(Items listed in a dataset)
=== Begin Enclosure ===
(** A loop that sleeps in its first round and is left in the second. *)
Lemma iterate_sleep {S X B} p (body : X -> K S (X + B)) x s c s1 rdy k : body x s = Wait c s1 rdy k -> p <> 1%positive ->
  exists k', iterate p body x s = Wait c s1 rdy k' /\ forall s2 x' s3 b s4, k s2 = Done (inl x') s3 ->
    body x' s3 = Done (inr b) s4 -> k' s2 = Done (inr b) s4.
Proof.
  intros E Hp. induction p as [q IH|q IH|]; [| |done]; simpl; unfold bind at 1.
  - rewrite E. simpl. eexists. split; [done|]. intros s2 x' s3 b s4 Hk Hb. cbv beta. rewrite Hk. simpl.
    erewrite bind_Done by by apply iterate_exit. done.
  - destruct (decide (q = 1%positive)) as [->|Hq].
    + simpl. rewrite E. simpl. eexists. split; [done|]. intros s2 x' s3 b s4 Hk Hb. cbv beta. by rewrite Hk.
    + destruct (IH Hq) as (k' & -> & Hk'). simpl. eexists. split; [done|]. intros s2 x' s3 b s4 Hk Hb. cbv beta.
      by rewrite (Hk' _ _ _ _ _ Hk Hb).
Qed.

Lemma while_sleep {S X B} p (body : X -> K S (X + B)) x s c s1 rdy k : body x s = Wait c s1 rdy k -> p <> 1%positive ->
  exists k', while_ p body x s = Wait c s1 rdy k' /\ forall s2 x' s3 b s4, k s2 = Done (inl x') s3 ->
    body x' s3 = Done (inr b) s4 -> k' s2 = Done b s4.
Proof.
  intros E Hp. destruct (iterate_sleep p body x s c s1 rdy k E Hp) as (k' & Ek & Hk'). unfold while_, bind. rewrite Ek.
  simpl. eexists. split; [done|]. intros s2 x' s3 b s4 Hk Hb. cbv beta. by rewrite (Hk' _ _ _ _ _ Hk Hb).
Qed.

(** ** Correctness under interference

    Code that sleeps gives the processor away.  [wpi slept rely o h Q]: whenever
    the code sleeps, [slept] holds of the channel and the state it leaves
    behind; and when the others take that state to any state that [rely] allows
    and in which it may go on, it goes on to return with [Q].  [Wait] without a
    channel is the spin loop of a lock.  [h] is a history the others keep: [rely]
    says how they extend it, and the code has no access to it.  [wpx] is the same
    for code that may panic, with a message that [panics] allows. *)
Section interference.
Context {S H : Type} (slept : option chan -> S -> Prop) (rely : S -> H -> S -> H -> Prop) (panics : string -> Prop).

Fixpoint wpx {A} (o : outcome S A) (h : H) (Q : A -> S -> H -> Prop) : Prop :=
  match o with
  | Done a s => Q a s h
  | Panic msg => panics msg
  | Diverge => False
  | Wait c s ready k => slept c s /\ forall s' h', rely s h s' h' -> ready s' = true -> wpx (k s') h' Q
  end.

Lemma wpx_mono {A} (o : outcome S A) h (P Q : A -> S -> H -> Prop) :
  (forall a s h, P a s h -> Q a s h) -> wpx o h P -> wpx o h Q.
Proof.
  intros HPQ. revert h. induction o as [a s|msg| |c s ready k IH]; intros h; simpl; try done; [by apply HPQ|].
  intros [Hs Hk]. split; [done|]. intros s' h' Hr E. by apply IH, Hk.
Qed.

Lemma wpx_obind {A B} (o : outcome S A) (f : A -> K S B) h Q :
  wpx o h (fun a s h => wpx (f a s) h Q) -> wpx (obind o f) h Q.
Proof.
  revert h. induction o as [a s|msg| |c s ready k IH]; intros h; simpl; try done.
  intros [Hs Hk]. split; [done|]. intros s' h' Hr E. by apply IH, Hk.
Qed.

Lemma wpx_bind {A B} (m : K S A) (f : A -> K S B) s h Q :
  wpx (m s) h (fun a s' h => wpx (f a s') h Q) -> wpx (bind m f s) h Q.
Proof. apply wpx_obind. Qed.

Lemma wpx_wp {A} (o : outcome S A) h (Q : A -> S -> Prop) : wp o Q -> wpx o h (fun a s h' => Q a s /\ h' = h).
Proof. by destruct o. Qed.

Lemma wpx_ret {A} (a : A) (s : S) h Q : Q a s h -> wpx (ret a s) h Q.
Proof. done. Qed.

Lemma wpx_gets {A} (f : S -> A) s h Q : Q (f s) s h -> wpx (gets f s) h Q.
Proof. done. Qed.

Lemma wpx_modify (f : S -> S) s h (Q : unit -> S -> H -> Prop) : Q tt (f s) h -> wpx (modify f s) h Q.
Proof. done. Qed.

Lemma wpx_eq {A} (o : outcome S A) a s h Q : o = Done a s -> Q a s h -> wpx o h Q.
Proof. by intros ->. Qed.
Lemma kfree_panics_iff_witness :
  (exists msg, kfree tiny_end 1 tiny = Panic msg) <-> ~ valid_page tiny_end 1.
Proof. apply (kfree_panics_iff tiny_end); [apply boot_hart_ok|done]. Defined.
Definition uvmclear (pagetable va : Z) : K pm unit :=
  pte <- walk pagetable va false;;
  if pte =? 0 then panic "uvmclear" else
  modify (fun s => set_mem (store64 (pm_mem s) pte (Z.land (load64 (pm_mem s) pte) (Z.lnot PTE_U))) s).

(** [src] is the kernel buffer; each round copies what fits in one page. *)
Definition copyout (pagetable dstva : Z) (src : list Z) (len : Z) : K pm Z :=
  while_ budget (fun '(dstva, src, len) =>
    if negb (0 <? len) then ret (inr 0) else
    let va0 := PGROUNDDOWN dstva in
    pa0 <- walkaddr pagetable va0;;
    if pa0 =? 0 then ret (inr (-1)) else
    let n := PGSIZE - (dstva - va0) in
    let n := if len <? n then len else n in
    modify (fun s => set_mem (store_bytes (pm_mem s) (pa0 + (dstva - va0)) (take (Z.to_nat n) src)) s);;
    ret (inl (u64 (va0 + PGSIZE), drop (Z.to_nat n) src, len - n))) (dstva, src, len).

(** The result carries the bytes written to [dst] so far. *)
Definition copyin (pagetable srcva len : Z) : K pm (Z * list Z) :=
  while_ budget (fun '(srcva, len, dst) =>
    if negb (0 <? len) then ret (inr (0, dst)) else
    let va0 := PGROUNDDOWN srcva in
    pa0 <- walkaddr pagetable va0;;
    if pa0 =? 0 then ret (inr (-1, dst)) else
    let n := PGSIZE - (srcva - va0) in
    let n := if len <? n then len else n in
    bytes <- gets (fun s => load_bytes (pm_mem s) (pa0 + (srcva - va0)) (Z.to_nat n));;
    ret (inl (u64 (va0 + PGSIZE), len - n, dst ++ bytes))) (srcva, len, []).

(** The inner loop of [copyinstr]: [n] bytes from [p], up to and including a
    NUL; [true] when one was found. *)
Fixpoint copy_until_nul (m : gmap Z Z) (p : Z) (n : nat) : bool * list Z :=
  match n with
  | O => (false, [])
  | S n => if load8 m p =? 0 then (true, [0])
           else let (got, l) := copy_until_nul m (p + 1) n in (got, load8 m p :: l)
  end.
=== End Enclosure ===
* **What is needed**
Lines above that contain the string "loop" make up the answer.

* **Result of this task**
(** A loop that sleeps in its first round and is left in the second. *)
    channel is the spin loop of a lock.  [h] is a history the others keep: [rely]
(** The inner loop of [copyinstr]: [n] bytes from [p], up to and including a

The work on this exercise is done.